One of the most well-known poetic feminists of all time, Adrienne Rich wrote against the oppression and discrimination of women and lesbians, and was active in the anti-war, civil rights, and feminist movements of the 1960s Each of her collections is utterly empowering, mesmerizing, and essential; and An Atlas of the Difficult World is no exception. Taking readers through some of the major devastating events of the twentieth century, this collection truly acts as a poetic map for navigating the world’s heartbreaks.
Winner of the National Book Award in Poetry 2015, Robin Coste Lewis’s debut collection explores how the black female body has been thought of, used, portrayed, and imagined throughout history. Voyage of the Sable Venus is a collection of poems that dive unflinchingly into issues of race, sexuality, and feminism. In daring, difficult, and beautiful lyric, Lewis describes the painful history of the black female body, while simultaneously celebrating her own racial heritage.
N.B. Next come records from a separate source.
(** * QARMA speculative parallel-execution engine: a shallow embedding

    The development embeds the quantum register (kernel/quantum/quantum_register.c),
    the predictive scheduler (kernel/quantum/quantum_scheduler.c), the AI observer
    and the adaptive controller, and settles the properties stated about them.

    Conventions.
    - [uint32_t] and [size_t] (the kernel is a 32-bit build: pointers are cast to
      [uint32_t] throughout) are [Z] with the wrap-around written [u32].
    - [int] is [Z]; signed overflow is undefined in C and is not modelled, except
      where the source relies on it (the ensemble pseudo-random seed), where the
      two's complement wrap [s32] is written out.
    - [float] is IEEE binary32 and [double] binary64, through the Standard
      Library's executable specification [SpecFloat].
    - Memory is a map from addresses to bytes; a pointer is an address, [NULL] is 0.
    - [heap_alloc] lives outside these sources: each call site takes the pointer
      the allocator returned (0 on failure) as an argument.
    - The qubit array and the temporal score array have the slots their byte
      count holds, the product [count * sizeof] being computed in [size_t]
      ([alloc_slots]); a store past the end of an array is out of bounds in C
      and is dropped here. The arrays allocated for the length of an existing
      register (result pointers, scores, votes, predictions, execution order)
      and the learning database are taken to hold what was asked for.
    - A pointer to a register is never NULL here; every entry point guards NULL by
      returning at once, which changes nothing. *)

From Stdlib Require Import ZArith Bool List Lia.
From Stdlib Require Import Floats.SpecFloat.
From stdpp Require Import base list.

Open Scope Z_scope.

(** ** Machine level: words, memory, floats *)

Module Mach.

Definition u32 (z : Z) : Z := z mod 2 ^ 32.

Definition s32 (z : Z) : Z :=
  let w := u32 z in if w <? 2 ^ 31 then w else w - 2 ^ 32.

(** The slots of an array for which [heap_alloc(elem_size * count)] was asked:
    the byte count is computed in [size_t] and wraps around. *)
Definition alloc_slots (elem_size count : Z) : Z := u32 (elem_size * count) / elem_size.

Definition ptr := Z.
Definition NULL : ptr := 0.
Definition is_null (p : ptr) : bool := p =? 0.

Definition mem := Z -> Z.

Definition store_byte (m : mem) (p : ptr) (b : Z) : mem :=
  fun a => if a =? p then b else m a.

Fixpoint load_bytes (m : mem) (p : ptr) (n : nat) : list Z :=
  match n with
  | O => []
  | S k => m p :: load_bytes m (p + 1) k
  end.

Fixpoint store_bytes (m : mem) (p : ptr) (bs : list Z) : mem :=
  match bs with
  | [] => m
  | b :: bs' => store_bytes (store_byte m p b) (p + 1) bs'
  end.

(** [memcpy(dst, src, n)]: the source bytes are read, then written. *)
Definition memcpy (m : mem) (dst src : ptr) (n : Z) : mem :=
  store_bytes m dst (load_bytes m src (Z.to_nat n)).

Definition memset (m : mem) (dst : ptr) (c : Z) (n : Z) : mem :=
  store_bytes m dst (repeat c (Z.to_nat n)).

(** [memcmp(p, q, n)]: 0 when the two ranges agree, otherwise the difference of
    the first pair of bytes that differ. *)
Fixpoint memcmp_nat (m : mem) (p q : ptr) (n : nat) : Z :=
  match n with
  | O => 0
  | S k => if m p =? m q then memcmp_nat m (p + 1) (q + 1) k else m p - m q
  end.

Definition memcmp (m : mem) (p q : ptr) (n : Z) : Z := memcmp_nat m p q (Z.to_nat n).

(** A pointer stored in memory: four bytes, least significant first (x86). *)
Definition ptr_bytes (v : Z) : list Z :=
  [ v mod 256; (v / 256) mod 256; (v / 65536) mod 256; (v / 16777216) mod 256 ].

Definition store_ptr (m : mem) (p : ptr) (v : ptr) : mem := store_bytes m p (ptr_bytes v).

(** IEEE binary32, the C [float]. *)
Module F32.
Definition prec : Z := 24.
Definition emax : Z := 128.
Definition t := spec_float.
Definition of_Z (z : Z) : t := binary_normalize prec emax z 0 false.
Definition add : t -> t -> t := SFadd prec emax.
Definition sub : t -> t -> t := SFsub prec emax.
Definition mul : t -> t -> t := SFmul prec emax.
Definition div : t -> t -> t := SFdiv prec emax.
Definition ltb : t -> t -> bool := SFltb.
Definition leb : t -> t -> bool := SFleb.
Definition eqb : t -> t -> bool := SFeqb.
Definition gtb (x y : t) : bool := SFltb y x.
Definition geb (x y : t) : bool := SFleb y x.
Definition opp : t -> t := SFopp.
(** The literal [n/d] written in decimal in the source, rounded to nearest. *)
Definition lit (n d : Z) : t := div (of_Z n) (of_Z d).
Definition zero : t := of_Z 0.
Definition one : t := of_Z 1.
End F32.

(** IEEE binary64, the C [double]. *)
Module F64.
Definition prec : Z := 53.
Definition emax : Z := 1024.
Definition t := spec_float.
Definition of_Z (z : Z) : t := binary_normalize prec emax z 0 false.
Definition mul : t -> t -> t := SFmul prec emax.
Definition div : t -> t -> t := SFdiv prec emax.
Definition geb (x y : t) : bool := SFleb y x.
Definition lit (n d : Z) : t := div (of_Z n) (of_Z d).
End F64.

End Mach.

(** ** The quantum register: kernel/quantum/quantum_register.c *)

Module Reg.
Import Mach.

Inductive QARMA_QUBIT_STATUS :=
  | QUBIT_STATUS_PENDING
  | QUBIT_STATUS_RUNNING
  | QUBIT_STATUS_COMPLETED
  | QUBIT_STATUS_FAILED
  | QUBIT_STATUS_SKIPPED.

Definition status_eqb (a b : QARMA_QUBIT_STATUS) : bool :=
  match a, b with
  | QUBIT_STATUS_PENDING, QUBIT_STATUS_PENDING
  | QUBIT_STATUS_RUNNING, QUBIT_STATUS_RUNNING
  | QUBIT_STATUS_COMPLETED, QUBIT_STATUS_COMPLETED
  | QUBIT_STATUS_FAILED, QUBIT_STATUS_FAILED
  | QUBIT_STATUS_SKIPPED, QUBIT_STATUS_SKIPPED => true
  | _, _ => false
  end.

Inductive QARMA_COLLAPSE_STRATEGY :=
  | COLLAPSE_FIRST_WINS
  | COLLAPSE_LAST_WINS
  | COLLAPSE_BEST
  | COLLAPSE_VOTE
  | COLLAPSE_COMBINE
  | COLLAPSE_VALIDATE
  | COLLAPSE_CUSTOM
  | COLLAPSE_FUZZY
  | COLLAPSE_PROGRESSIVE
  | COLLAPSE_SPECULATIVE
  | COLLAPSE_MULTIDIM
  | COLLAPSE_TEMPORAL
  | COLLAPSE_ENSEMBLE
  | COLLAPSE_STRATEGY_COUNT.

(** The enumerators as the integers the C enum gives them. *)
Definition strategy_to_Z (s : QARMA_COLLAPSE_STRATEGY) : Z :=
  match s with
  | COLLAPSE_FIRST_WINS => 0
  | COLLAPSE_LAST_WINS => 1
  | COLLAPSE_BEST => 2
  | COLLAPSE_VOTE => 3
  | COLLAPSE_COMBINE => 4
  | COLLAPSE_VALIDATE => 5
  | COLLAPSE_CUSTOM => 6
  | COLLAPSE_FUZZY => 7
  | COLLAPSE_PROGRESSIVE => 8
  | COLLAPSE_SPECULATIVE => 9
  | COLLAPSE_MULTIDIM => 10
  | COLLAPSE_TEMPORAL => 11
  | COLLAPSE_ENSEMBLE => 12
  | COLLAPSE_STRATEGY_COUNT => 13
  end.

Definition all_strategies : list QARMA_COLLAPSE_STRATEGY :=
  [ COLLAPSE_FIRST_WINS; COLLAPSE_LAST_WINS; COLLAPSE_BEST; COLLAPSE_VOTE;
    COLLAPSE_COMBINE; COLLAPSE_VALIDATE; COLLAPSE_CUSTOM; COLLAPSE_FUZZY;
    COLLAPSE_PROGRESSIVE; COLLAPSE_SPECULATIVE; COLLAPSE_MULTIDIM;
    COLLAPSE_TEMPORAL; COLLAPSE_ENSEMBLE; COLLAPSE_STRATEGY_COUNT ].

(** The cast [(QARMA_COLLAPSE_STRATEGY)z] for [z] among the enumerators. *)
Definition strategy_of_Z (z : Z) : QARMA_COLLAPSE_STRATEGY :=
  nth (Z.to_nat z) all_strategies COLLAPSE_STRATEGY_COUNT.

Definition strategy_eqb (a b : QARMA_COLLAPSE_STRATEGY) : bool :=
  strategy_to_Z a =? strategy_to_Z b.

(** Caller-supplied callbacks. A qubit function receives its [data] pointer and
    acts on memory; an evaluator reads a result and returns an [int] score; a
    combiner or custom collapse receives the result array and the output. *)
Definition qubit_fn := ptr -> mem -> mem.
Definition qarma_evaluate_func_t := ptr -> mem -> Z.
Definition qarma_collapse_func_t := list ptr -> Z -> ptr -> mem -> mem.
Definition qarma_combine_func_t := list ptr -> Z -> ptr -> mem -> mem.

Record QARMA_ENSEMBLE_CONFIG := mkEnsemble {
  ens_strategies : list QARMA_COLLAPSE_STRATEGY;   (* strategies[3] *)
  ens_weights : list Z;                            (* weights[3] *)
  ens_num_strategies : Z
}.

Record QARMA_TEMPORAL_HISTORY := mkTemporal {
  th_timestamps : ptr;
  th_quality_history : option (list Z);   (* NULL, or an array of window_size ints *)
  th_history_size : Z;
  th_window_size : Z;
  th_trend_weight : Z
}.

Record QARMA_MULTIDIM_CRITERIA := mkMultidim {
  md_quality_func : option qarma_evaluate_func_t;
  md_speed_func : option qarma_evaluate_func_t;
  md_resource_func : option qarma_evaluate_func_t;
  md_quality_weight : Z;
  md_speed_weight : Z;
  md_resource_weight : Z
}.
An activist, feminist, and poet, during World War II, Mitsuye Yamada’s Japanese immigrant family was relocated from their home in Seattle, Washington to an internment camp in Idaho. Her poetry collection, Camp Notes and Other Writings , recounts her experience of internment, the racial violence and discrimination she faced during and after World War II, as well as what it meant to be a woman in the camp. At the heart of Yamada’s writing is the journey of a woman whose identity has been challenged for most of her life, and who, growing up, often felt like an outsider in her adopted country.